Definition conferred_by (roles : gmap string (list string)) (g : Grant) : list string :=
  match Privs g with Some ps => ps | None => default [] (roles !! Role g) end.
(** The escalating grants, refused unless the request allows them. *)
Fixpoint escalations (roles : gmap string (list string)) (allow : bool) (want : list Grant)
    : res (list EscalatingGrant) :=
  match want with
  | [] => Ok []
  | g :: want' =>
      match escalating (conferred_by roles g) with
      | [] => escalations roles allow want'
      | esc =>
          if allow then
            let^ out := escalations roles allow want' orelse id in
            Ok ({| eg_Grant := g; eg_Privs := esc |} :: out)
          else Er (refusal ErrEscalatingRole (": " +:+ Role g +:+ " on " +:+ Path g +:+ " confers " +:+ Join "," esc
                 +:+ "; pass --allow-escalating-role to grant it anyway (nothing was granted)"))
      end
  end.
Definition grant_text (g : Grant) : string := Role g +:+ " on " +:+ Path g.
(** Grant [i + 1] of [n] failed, [applied] before it. *)
Definition apply_err (i n : nat) (g : Grant) (applied : list string) (e : err) : err :=
  let so_far none some := match applied with [] => none | _ => some +:+ Join "; " applied end in
  wrapf ("grant " +:+ itoa (Z.of_nat (i + 1)) +:+ " of " +:+ itoa (Z.of_nat n) +:+ " (" +:+ grant_text g +:+ ") "
    +:+ (if errors_Is ErrRootWriteOutcomeUnknown e then
           "timed out and may or may not have been applied, "
             +:+ so_far "none before it was applied" "already applied before it: "
         else "failed, " +:+ so_far "none was applied" "already applied: ")) e.
Fixpoint apply_all (p : Principal) (n i : nat) (want : list Grant) (applied : list string) : io rootE (res unit) :=
  match want with
  | [] => Ret (Ok tt)
  | g :: want' =>
      let? _ := aclModify p g orelse apply_err i n g applied in
      apply_all p n (i + 1) want' (applied ++ [grant_text g])
  end.
Definition acl_of (p : Principal) (g : Grant) : ACLEntry :=
  {| acl_Path := Path g; acl_Role := Role g; acl_Type := p_Kind p; UGID := p_ID p; acl_Propagate := Propagate g |}.
Fixpoint confirm (p : Principal) (acls : list ACLEntry) (want : list Grant) : res (list ACLEntry) :=
  match want with
  | [] => Ok []
  | g :: want' =>
      guard^ bool_decide (acl_of p g ∈ acls) orelse
        refusal ErrGrantNotConfirmed (": " +:+ grant_text g +:+ " for " +:+ p_String p +:+ ", propagate "
          +:+ (if Propagate g then "true" else "false")) in
      let^ es := confirm p acls want' orelse id in Ok (acl_of p g :: es)
  end.
Definition GrantACL (req : GrantRequest) : io rootE (res GrantOutcome) :=
  let p := req_Principal req in
  match CheckPrincipal p with
  | Er e => Ret (Er e)
  | Ok _ =>
      match normalizeGrants (req_Grants req) with
      | Er e => Ret (Er e)
      | Ok want =>
          match checkNotSelf p with
          | Er e => Ret (Er e)
          | Ok _ =>
              let? roles := rolePrivs want orelse id in
              let? _ := (if eqb (p_Kind p) "group" then checkGroupNotSelf (p_ID p) else Ret (Ok tt)) orelse id in
              match escalations roles (AllowEscalatingRole req) want with
              | Er e => Ret (Er e)
              | Ok esc =>
                  let? _ := apply_all p (length want) 0 want [] orelse id in
                  let? acls := rootACLs orelse wrapf "read the ACL list back" in
                  Ret match confirm p acls want with
                      | Er e => Er e
                      | Ok es => Ok {| Entries := es; Escalating := esc |}
                      end
              end
          end
      end
  end.
End as_root.

(** * What a trace shows *)
(** The output of a command that ran and exited 0. *)
Definition ran (a : res Result_) : option string :=
  match a with Ok r => if bool_decide (ExitCode r = 0%Z) then Some (Stdout r) else None | Er _ => None end.
Definition said (tr : list (event rootE)) (cmd out : string) : Prop :=
  ∃ a, Ev (RRun false cmd) a ∈ tr ∧ ran a = Some out.
Definition write_of (ev : event rootE) : option (string * res Result_) :=
  match ev with
  | Ev e r => match e in rootE R return R → option (string * res Result_) with
              | RRun true cmd => λ r, Some (cmd, r)
              | _ => λ _, None
              end r
  end.
(** The commands that write, in order, and those of them that exited 0. *)
Definition all_writes (tr : list (event rootE)) : list (string * res Result_) := omap write_of tr.
Definition writes (tr : list (event rootE)) : list string := fst <$> all_writes tr.
Definition granted (tr : list (event rootE)) : list string :=
  omap (λ cr, match ran cr.2 with Some _ => Some cr.1 | None => None end) (all_writes tr).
####################
Take the lines from the first line of the listing up to and including the line with "(** The escalating" and give them again exactly.

Definition conferred_by (roles : gmap string (list string)) (g : Grant) : list string :=
  match Privs g with Some ps => ps | None => default [] (roles !! Role g) end.
(** The escalating grants, refused unless the request allows them. *)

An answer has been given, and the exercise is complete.